In terms of agronomy the two courses differ in that the par-3 course features push-up greens while the putting surfaces on the championship course are sand-based. But the two courses are maintained in similar fashion.
“We do treat those par-3 course greens,” Savage says. “We fertilize, we spray them, we aerate them. They basically are on a very similar, if not the exact same, management program as any other green out here on the golf course but they are a different soil makeup.”
Savage developed many of his philosophies about maintaining a par-3 course when he worked at Broken Tee Golf Course in Inglewood, Colorado, another Denver suburb.
“When I became superintendent at Broken Tee, I just felt it was important to place as much importance and priority on the par-3 course as I could,” Savage recalls. “Certainly, if something comes up, you have to tend to the championship course first.
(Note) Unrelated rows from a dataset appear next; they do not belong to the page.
(** * ZapCall signaling worker: room registry and message relay

    A shallow embedding of the two variants of the worker
    ([src/worker.js] and its on-demand sibling with the heartbeat case and
    the connection counter) and the properties of the room registry and of
    the relay that the specification states.

    Conventions of the embedding.
    - The global [rooms] is a JavaScript [Map] of [Map]s.  A [Map] iterates in
      insertion order, so it is an association list kept in that order.
      Every inner [Map] is created by [new Map()] at one key of [rooms] and
      is reachable only through that key, so mutating it in place is
      writing the new value back at that key.
    - A room or user identifier is whatever the parsed message carries: a
      primitive value (or [undefined] for a missing property), which a
      [Map] compares by value, or an array or object, which a [Map]
      compares by reference.  Numbers are the integral ones.
    - A handler is a function from the registry to the new registry, the
      list of effects it performed, in order, and whether it ended by
      throwing.  What it did before it threw stays done.  Exceptions come
      from [JSON.parse] and from reading a property of [null], both inside
      the [try] of the message listener; from the template literal of a
      log line, when an identifier is an object that has no string form;
      and from touching a socket that the runtime does not let the running
      handler touch.  The message listener catches what its handlers
      throw; the close listener has no [try].
    - [readyState] and the reach of a handler belong to the transport:
      every handler receives them as a [transport]. *)

From Stdlib Require Import List String ZArith Bool Lia.
Import ListNotations.
Local Open Scope string_scope.
Local Open Scope list_scope.

Set Implicit Arguments.

(** ** JavaScript values *)

Inductive prim : Type :=
| Undefined
| Null
| Boolean (b : bool)
| Number (n : Z)
| Str (s : string).

Unset Elimination Schemes.
Inductive jsval : Type :=
| Prim (p : prim)
| Arr (items : list jsval)
| Obj (props : list (string * jsval)).
Set Elimination Schemes.

Definition prim_eqb (a b : prim) : bool :=
  match a, b with
  | Undefined, Undefined => true
  | Null, Null => true
  | Boolean x, Boolean y => Bool.eqb x y
  | Number x, Number y => Z.eqb x y
  | Str x, Str y => String.eqb x y
  | _, _ => false
  end.

(** Two values with the same content. *)
Fixpoint jsval_eqb (a b : jsval) {struct a} : bool :=
  match a, b with
  | Prim p, Prim q => prim_eqb p q
  | Arr xs, Arr ys =>
      (fix items (xs ys : list jsval) {struct xs} : bool :=
         match xs, ys with
         | [], [] => true
         | x :: xs', y :: ys' => jsval_eqb x y && items xs' ys'
         | _, _ => false
         end) xs ys
  | Obj ps, Obj qs =>
      (fix props (ps qs : list (string * jsval)) {struct ps} : bool :=
         match ps, qs with
         | [], [] => true
         | (k, x) :: ps', (l, y) :: qs' =>
             String.eqb k l && jsval_eqb x y && props ps' qs'
         | _, _ => false
         end) ps qs
  | _, _ => false
  end.

(** What [data.roomId] or [data.userId] evaluates to.  [Id p] is a
    primitive.  [Ref address value] is the array or object that
    [JSON.parse] built at [address] with the content [value]; every parse
    builds its objects at addresses of its own, and an address has one
    content. *)
Inductive ident : Type :=
| Id (p : prim)
| Ref (address : nat) (value : jsval).

(** The comparison a [Map] applies to its keys: primitives by value,
    objects by reference. *)
Definition same_value_zero (a b : ident) : bool :=
  match a, b with
  | Id p, Id q => prim_eqb p q
  | Ref x v, Ref y w => Nat.eqb x y && jsval_eqb v w
  | _, _ => false
  end.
But from my days at Broken Tee and everything we’ve done here at CommonGround it’s certainly not just (a case of) ‘We’ll get to the par-3 course when we get to it.’ Some days, we will intentionally send somebody down to mow the par-3 course greens while somebody starts on the championship greens and then when they’re done on the par-3 greens, they jump in on the championship course.”
Like he did at Broken Tee, Savage strives for his team to complete work on the short course without interfering with play.
“I noticed (at Broken Tee) that the par-3 course would get busy in the mornings and I didn’t want to be up there getting in peoples’ way trying to mow a green when they’re trying to enjoy a nice, quiet morning on the par-3 course,” he says. “So, I’ve always tried to find a way and work with my crew to say, ‘Hey, this is going to be a busy morning on the par-3 course, potentially. Let’s make sure we get up there and get greens mowed and get some of the most important maintenance needs done so that if we have to go back at a later time, we’re not as intrusive.’”
Apart from daily play, the short course fills an essential role in CommonGround’s and the Colorado Golf Association’s efforts to grow the game. It is a venue for various junior clinics, Ronald McDonald Houses, Special Olympics and Big Brothers/Big Sisters events to name a few. Savage is also planning to host GCSAA First Green field trips. He sees short courses having a key role in the game’s future.
“Whether they be 6-hole courses or 9-hole courses, whatever they may be, they offer just a quick, fun in and out,” Savage says. “You still get fresh air, get exercise, and enjoy the game of golf, but you don’t have to make a four- or five-hour commitment to do it. I think that’s going to be critical to getting people to pick up clubs and keeping them interested in the game of golf.”